» **GOAL OF THE EXERCISE**:
Show each line from the listing that includes the word "then".

» **DATASET**:
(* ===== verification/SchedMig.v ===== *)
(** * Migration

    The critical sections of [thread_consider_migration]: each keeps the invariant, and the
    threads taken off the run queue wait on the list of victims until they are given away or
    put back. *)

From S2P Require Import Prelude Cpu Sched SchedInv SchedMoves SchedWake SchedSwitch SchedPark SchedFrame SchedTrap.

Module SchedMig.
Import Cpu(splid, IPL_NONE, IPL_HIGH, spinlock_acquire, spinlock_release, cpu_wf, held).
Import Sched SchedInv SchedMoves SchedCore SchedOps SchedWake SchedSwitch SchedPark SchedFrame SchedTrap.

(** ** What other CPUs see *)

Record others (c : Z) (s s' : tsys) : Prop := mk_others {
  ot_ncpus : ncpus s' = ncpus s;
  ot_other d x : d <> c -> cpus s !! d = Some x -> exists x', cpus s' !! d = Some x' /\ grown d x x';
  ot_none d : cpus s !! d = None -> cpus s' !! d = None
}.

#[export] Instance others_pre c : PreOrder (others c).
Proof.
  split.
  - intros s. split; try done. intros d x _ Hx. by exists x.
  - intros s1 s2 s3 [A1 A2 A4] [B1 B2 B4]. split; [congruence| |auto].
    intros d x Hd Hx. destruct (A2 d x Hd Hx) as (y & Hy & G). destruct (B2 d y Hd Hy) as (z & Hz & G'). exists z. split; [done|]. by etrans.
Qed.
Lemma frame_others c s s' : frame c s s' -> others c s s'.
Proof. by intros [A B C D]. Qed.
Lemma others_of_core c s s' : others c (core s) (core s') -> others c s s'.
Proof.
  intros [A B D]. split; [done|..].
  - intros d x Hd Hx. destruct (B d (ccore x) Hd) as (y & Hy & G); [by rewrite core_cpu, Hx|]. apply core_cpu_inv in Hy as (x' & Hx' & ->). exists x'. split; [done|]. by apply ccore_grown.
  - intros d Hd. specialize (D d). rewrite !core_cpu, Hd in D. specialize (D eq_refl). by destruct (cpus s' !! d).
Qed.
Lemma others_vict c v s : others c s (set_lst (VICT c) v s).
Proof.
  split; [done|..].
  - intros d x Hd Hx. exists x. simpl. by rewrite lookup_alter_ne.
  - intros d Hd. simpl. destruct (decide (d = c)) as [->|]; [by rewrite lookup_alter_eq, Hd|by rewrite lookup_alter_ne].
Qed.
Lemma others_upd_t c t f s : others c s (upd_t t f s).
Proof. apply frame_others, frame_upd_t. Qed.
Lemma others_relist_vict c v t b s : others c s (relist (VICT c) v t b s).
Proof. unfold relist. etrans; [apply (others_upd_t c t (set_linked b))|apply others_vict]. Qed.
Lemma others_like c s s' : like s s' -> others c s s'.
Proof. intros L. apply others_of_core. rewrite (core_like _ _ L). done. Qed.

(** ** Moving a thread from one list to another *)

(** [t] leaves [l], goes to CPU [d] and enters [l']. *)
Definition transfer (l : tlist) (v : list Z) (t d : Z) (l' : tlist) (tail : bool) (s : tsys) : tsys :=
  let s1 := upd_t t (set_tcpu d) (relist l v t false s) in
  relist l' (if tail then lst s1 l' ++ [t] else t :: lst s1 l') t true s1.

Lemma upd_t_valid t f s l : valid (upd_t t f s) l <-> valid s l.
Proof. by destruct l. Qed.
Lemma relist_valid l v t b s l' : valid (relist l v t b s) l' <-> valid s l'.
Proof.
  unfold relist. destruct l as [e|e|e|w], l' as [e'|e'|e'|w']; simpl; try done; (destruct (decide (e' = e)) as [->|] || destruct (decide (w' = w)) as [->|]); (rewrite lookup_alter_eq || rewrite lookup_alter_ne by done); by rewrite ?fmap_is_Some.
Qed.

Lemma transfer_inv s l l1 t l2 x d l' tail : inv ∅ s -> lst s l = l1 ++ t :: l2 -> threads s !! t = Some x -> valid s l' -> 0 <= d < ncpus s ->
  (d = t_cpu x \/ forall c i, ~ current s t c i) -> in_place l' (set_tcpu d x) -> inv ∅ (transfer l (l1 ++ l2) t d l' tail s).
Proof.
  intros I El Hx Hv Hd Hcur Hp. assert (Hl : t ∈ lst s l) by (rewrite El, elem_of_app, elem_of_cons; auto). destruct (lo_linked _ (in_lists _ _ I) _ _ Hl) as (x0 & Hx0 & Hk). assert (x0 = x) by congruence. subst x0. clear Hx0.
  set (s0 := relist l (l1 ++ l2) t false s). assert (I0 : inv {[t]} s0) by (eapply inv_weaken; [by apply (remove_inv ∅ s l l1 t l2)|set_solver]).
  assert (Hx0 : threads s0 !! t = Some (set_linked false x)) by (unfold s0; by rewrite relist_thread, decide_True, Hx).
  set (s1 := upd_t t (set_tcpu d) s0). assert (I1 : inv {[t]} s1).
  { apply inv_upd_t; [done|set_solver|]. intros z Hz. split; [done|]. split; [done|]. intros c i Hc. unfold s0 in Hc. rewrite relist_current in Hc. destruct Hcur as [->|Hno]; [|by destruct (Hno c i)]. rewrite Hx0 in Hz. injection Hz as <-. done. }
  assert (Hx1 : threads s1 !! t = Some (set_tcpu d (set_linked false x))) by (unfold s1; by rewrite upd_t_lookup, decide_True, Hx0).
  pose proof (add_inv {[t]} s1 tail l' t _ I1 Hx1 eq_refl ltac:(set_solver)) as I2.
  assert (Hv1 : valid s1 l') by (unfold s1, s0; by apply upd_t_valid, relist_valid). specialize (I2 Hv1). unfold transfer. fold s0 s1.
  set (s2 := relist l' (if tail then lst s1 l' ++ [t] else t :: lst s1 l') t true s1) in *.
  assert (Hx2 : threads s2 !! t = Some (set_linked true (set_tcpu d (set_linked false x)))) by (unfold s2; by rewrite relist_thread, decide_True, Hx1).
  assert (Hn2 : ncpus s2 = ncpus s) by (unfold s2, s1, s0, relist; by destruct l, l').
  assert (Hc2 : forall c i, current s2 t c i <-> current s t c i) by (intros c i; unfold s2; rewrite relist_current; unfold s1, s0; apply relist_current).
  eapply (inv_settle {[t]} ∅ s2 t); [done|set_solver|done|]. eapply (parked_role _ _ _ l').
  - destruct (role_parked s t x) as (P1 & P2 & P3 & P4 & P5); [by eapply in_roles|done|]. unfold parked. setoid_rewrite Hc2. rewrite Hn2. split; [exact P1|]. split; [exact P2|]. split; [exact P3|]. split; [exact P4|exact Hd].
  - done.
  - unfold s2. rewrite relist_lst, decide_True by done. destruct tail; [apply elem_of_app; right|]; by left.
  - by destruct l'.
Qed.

...

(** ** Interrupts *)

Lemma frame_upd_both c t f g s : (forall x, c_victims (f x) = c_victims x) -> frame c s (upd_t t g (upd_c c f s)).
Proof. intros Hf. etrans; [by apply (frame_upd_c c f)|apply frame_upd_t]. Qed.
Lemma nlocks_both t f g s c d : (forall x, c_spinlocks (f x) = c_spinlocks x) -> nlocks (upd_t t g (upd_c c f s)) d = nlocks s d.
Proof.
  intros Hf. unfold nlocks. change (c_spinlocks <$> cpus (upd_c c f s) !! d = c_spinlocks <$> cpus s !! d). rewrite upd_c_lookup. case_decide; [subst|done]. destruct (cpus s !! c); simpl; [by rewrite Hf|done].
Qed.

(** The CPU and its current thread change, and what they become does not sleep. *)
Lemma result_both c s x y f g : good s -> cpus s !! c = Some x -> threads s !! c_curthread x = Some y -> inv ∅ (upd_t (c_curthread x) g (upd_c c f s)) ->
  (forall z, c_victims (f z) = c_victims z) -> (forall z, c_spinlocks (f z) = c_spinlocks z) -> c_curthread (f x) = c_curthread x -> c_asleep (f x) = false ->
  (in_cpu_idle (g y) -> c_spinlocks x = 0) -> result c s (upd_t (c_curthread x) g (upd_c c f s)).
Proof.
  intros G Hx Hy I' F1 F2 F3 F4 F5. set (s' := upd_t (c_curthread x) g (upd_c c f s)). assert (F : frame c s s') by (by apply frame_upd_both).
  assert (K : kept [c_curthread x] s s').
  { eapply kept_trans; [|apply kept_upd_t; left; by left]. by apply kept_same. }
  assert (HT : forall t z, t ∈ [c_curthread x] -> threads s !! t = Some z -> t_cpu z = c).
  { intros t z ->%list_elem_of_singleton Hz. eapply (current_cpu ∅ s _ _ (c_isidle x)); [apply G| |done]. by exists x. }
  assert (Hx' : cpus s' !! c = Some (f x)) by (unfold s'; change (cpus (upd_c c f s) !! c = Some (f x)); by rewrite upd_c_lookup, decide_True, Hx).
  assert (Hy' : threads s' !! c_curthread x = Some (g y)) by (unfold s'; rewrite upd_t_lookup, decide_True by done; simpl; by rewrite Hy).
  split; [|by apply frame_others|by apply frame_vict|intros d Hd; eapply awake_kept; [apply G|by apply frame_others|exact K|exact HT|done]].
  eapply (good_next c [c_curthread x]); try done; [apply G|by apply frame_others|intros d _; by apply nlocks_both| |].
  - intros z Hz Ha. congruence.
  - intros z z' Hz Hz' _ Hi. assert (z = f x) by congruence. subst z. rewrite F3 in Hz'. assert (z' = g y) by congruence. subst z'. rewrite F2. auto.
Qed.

» **ANSWER SECTION**:
  relist l' (if tail then lst s1 l' ++ [t] else t :: lst s1 l') t true s1.
  set (s2 := relist l' (if tail then lst s1 l' ++ [t] else t :: lst s1 l') t true s1) in *.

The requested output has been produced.